───── Stored data

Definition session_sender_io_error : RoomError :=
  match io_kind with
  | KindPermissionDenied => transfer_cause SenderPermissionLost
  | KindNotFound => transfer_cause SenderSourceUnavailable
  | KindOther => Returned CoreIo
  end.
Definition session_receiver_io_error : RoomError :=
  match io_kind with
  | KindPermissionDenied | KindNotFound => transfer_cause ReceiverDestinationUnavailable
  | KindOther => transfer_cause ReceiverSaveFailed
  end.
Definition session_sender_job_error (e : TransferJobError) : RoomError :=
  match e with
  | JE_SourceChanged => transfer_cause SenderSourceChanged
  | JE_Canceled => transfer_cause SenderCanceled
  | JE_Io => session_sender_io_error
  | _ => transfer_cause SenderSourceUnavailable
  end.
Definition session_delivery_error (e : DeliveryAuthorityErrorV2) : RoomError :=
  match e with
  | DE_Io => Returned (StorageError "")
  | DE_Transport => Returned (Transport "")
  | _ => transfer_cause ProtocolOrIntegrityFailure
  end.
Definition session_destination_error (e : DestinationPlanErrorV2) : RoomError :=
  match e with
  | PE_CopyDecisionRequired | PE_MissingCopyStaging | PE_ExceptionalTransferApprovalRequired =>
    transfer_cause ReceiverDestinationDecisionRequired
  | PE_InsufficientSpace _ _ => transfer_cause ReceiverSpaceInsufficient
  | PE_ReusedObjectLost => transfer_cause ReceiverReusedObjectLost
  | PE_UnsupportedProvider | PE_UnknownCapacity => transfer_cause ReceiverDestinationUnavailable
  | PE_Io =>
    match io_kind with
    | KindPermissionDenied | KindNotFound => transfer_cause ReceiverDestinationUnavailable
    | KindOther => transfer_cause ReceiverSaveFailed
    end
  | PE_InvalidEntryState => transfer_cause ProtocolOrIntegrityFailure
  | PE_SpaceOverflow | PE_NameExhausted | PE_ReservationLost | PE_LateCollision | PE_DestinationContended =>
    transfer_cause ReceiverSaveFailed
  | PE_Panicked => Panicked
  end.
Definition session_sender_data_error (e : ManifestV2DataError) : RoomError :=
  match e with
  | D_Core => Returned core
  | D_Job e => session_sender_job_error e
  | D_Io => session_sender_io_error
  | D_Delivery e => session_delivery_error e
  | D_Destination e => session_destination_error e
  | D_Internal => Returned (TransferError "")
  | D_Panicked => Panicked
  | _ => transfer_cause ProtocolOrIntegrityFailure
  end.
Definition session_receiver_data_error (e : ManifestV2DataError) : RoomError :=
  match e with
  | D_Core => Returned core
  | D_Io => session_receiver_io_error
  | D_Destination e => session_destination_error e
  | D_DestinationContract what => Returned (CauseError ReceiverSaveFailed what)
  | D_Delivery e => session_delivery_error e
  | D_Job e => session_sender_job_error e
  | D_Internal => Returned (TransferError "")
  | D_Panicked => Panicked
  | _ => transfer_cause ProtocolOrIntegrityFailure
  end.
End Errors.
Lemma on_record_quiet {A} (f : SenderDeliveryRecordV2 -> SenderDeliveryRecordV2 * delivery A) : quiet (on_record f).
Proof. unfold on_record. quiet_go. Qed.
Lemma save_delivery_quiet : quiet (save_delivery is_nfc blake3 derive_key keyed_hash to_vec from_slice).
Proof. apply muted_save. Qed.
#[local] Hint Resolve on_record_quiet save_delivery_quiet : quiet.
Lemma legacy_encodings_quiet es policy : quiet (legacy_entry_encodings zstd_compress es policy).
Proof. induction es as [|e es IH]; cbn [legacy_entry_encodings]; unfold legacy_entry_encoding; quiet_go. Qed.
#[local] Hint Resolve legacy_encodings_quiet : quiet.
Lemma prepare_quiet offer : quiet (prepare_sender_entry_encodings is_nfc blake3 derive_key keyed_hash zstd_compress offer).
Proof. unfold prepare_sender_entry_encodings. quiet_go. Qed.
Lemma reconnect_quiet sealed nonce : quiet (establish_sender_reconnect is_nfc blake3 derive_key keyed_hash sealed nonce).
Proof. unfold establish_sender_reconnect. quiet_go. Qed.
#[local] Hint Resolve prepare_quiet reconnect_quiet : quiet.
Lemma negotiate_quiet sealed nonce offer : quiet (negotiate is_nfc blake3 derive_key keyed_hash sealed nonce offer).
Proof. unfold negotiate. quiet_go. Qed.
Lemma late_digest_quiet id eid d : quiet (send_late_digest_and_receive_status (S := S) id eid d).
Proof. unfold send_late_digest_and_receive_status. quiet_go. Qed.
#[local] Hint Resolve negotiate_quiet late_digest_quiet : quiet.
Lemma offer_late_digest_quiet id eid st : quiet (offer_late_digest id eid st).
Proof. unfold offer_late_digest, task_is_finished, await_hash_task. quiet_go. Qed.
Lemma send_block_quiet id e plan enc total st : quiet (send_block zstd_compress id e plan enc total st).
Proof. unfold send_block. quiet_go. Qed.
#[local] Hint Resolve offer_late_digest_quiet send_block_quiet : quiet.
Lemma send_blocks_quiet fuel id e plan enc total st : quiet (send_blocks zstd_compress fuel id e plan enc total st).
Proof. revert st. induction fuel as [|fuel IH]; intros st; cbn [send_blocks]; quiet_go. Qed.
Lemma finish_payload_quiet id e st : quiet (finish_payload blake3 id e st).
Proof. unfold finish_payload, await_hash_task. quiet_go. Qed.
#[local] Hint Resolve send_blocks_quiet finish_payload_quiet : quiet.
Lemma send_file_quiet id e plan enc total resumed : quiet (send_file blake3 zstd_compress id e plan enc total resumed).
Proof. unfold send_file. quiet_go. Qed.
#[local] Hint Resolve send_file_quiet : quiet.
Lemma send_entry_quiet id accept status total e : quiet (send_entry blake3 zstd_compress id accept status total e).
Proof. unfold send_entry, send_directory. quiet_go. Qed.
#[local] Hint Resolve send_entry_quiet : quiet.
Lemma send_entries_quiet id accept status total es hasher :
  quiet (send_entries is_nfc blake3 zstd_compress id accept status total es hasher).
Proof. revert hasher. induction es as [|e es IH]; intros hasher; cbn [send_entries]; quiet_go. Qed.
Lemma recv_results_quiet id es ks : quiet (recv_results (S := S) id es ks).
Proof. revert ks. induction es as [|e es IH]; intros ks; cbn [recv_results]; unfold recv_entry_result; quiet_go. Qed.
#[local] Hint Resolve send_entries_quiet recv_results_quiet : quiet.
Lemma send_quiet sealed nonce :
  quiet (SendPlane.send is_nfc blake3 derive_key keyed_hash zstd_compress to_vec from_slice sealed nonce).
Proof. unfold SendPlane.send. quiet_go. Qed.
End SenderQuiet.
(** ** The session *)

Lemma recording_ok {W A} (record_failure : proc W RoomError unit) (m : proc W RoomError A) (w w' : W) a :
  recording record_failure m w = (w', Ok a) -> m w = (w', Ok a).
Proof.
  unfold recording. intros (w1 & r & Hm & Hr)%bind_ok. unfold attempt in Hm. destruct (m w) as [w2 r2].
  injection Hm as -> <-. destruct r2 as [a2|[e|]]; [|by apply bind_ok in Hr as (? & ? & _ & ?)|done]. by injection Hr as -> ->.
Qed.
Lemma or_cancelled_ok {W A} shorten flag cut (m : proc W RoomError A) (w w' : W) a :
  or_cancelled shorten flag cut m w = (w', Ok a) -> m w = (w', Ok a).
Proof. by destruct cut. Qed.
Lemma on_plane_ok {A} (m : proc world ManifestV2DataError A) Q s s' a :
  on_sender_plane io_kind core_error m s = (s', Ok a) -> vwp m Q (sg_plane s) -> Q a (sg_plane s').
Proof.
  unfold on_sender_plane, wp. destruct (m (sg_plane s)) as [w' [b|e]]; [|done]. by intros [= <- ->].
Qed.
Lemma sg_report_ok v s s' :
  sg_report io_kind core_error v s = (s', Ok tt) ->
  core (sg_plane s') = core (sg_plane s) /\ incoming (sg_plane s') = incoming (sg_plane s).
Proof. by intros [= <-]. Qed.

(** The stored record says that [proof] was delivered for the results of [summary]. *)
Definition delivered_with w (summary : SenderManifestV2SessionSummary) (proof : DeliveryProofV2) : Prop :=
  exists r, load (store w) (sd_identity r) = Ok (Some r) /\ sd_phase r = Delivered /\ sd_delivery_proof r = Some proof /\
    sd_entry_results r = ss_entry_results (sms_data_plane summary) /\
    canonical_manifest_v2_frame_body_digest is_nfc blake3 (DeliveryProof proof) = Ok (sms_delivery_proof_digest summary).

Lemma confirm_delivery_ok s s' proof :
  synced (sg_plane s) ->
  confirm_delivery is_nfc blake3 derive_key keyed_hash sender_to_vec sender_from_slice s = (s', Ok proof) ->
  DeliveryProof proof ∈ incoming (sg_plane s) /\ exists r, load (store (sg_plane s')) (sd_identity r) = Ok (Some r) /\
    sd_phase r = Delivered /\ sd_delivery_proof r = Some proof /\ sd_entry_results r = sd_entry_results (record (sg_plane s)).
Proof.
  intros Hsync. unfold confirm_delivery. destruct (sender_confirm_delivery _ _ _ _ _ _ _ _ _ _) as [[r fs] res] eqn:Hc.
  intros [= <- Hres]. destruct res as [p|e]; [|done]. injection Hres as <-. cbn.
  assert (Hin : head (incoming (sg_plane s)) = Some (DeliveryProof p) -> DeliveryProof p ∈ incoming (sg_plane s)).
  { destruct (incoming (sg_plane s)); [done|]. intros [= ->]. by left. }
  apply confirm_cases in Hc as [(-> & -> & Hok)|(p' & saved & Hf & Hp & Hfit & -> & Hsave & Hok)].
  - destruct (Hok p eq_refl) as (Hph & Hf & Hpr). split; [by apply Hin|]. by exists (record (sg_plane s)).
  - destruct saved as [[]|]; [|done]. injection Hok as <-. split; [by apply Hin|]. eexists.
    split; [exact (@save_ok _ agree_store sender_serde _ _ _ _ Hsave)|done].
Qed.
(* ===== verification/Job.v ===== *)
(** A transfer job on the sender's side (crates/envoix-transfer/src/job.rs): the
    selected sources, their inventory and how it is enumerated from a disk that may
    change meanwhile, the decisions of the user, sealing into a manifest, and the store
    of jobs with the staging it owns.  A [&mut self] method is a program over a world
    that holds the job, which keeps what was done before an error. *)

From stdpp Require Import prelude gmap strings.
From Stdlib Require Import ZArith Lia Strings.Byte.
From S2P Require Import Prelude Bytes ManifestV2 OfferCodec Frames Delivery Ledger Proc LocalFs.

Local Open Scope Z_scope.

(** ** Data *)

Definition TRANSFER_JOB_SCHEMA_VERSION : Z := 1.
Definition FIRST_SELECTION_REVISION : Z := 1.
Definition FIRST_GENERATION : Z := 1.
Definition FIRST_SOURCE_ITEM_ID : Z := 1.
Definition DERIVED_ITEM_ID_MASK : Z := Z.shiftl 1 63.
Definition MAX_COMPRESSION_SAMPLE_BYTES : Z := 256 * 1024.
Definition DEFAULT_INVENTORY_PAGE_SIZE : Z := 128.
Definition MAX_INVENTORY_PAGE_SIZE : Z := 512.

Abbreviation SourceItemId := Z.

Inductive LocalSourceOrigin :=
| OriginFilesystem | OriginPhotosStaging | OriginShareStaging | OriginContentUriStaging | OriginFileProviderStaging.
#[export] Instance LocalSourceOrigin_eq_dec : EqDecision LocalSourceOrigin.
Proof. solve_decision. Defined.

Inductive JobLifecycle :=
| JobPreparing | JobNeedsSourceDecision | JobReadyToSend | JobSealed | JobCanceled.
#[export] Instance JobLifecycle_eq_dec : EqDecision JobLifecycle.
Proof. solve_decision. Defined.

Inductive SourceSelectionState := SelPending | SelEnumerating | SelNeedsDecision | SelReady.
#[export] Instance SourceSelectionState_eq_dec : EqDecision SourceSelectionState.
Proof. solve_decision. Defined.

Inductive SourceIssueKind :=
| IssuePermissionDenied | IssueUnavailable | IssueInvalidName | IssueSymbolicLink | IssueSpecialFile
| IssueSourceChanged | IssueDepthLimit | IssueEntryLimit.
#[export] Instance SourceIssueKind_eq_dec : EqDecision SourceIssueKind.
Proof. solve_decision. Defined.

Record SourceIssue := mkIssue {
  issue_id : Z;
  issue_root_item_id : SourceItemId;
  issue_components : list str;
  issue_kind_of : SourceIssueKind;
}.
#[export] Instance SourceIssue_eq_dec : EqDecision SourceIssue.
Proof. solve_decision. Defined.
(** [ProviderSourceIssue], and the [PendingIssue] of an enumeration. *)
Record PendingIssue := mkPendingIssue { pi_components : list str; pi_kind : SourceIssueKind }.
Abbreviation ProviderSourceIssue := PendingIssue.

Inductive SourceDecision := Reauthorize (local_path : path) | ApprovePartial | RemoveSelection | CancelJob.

──────────

▶ **Exercise brief**: Only the lines that contain the string "KindNotFound" should be copied from the entries above.

▶ **Solution for this task**:
  | KindNotFound => transfer_cause SenderSourceUnavailable
  | KindPermissionDenied | KindNotFound => transfer_cause ReceiverDestinationUnavailable
    | KindPermissionDenied | KindNotFound => transfer_cause ReceiverDestinationUnavailable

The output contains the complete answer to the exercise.